When someone you care for is “stuck,” it is hard to just stand by and observe.
With best intentions, our instinct is to jump in and give advice on how they may be able to get themselves “unstuck.” I know I can be guilty of this - just ask my kids! When you love someone you don’t want to see them suffer. You want to fix their problem and make their pain go away.
When I find myself trying to fix a problem (instead of supporting the person to discover for themselves some possible solutions) I step back and check my behavior. I ask myself:
• Am I actually acting like a coach?
• Do I really understand why they are stuck? We can easily make assumptions about other people and jump to our answer to their problem. Instead, pause and ask: “What is contributing to you feeling stuck?”
• Start by asking a “what” question – not a “why” question. “Why” questions can make people feel defensive. If you don’t believe me on this, test out “why” versus “what” questions on someone. Notice the different types of responses you get!

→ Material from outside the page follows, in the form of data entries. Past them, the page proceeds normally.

(* ===== verification/AcceptFacts.v ===== *)
(** * What acceptance into the memory pool guarantees

    The checks of Accept.v leave the pool and the coins as they are; a transaction that
    passes them can be added to the pool, whose entries stay backed by unspent outputs. *)
From S2P Require Import Prelude Errors Wire ScriptNum Opcodes Script ScriptFacts Tx TxFacts Crypto Compress Coins CoinsFacts Block Undo.
From S2P Require Import Stack Slice Interp Ltx ConnectFacts MoneyFacts BlockIndex Chain Mempool MempoolFacts PoolFacts PoolSorted PoolSteps PoolBlock MempoolTheorems Accept.

(** ** Entries backed by outputs *)
Section Backed.
Context (Sha256 : bytes -> bytes).
Abbreviation member := (member Sha256).
Abbreviation entry_hash := (entry_hash Sha256).

(** Every input of an entry is an output of another entry or a coin of [U], and no
    output of an entry is a coin of [U]. *)
Record backed (U : gmap OutPoint Coin) (m : TxMempool) : Prop := {
  bk_in q e o : member m q e -> o ∈ GetAllPreviousOut (e_Tx e) ->
    match poolData m !! Hash o with
    | Some x => exists xe out, entries m !! x = Some xe /\ GetTxOut (e_Tx xe) (Index o) = Some out /\ TxOut_IsNull out = false
    | None => is_Some (U !! o)
    end;
  bk_out q e o c : member m q e -> U !! o = Some c -> Hash o <> entry_hash e }.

• Listen to the answers. If the individual stops talking, don’t jump in right away. Create some quiet time for them to incubate what they just told you. In that awkward silence, more than likely, deeper thoughts will surface.
When someone has a chance to say out loud what is cycling through their head, several things are happening. The individual can:
• Feel a sense of self-worth – that someone is taking the time to listen to them.
• Get rid of thoughts that are not productive.
• Challenge the thoughts that are not true.
• Start a process of self-discovery.
• Begin to problem-solve their specific issue.
If you find yourself in a coaching moment, remember: “No one wants to be told the answer, but most people appreciate help in trying to figure it out.”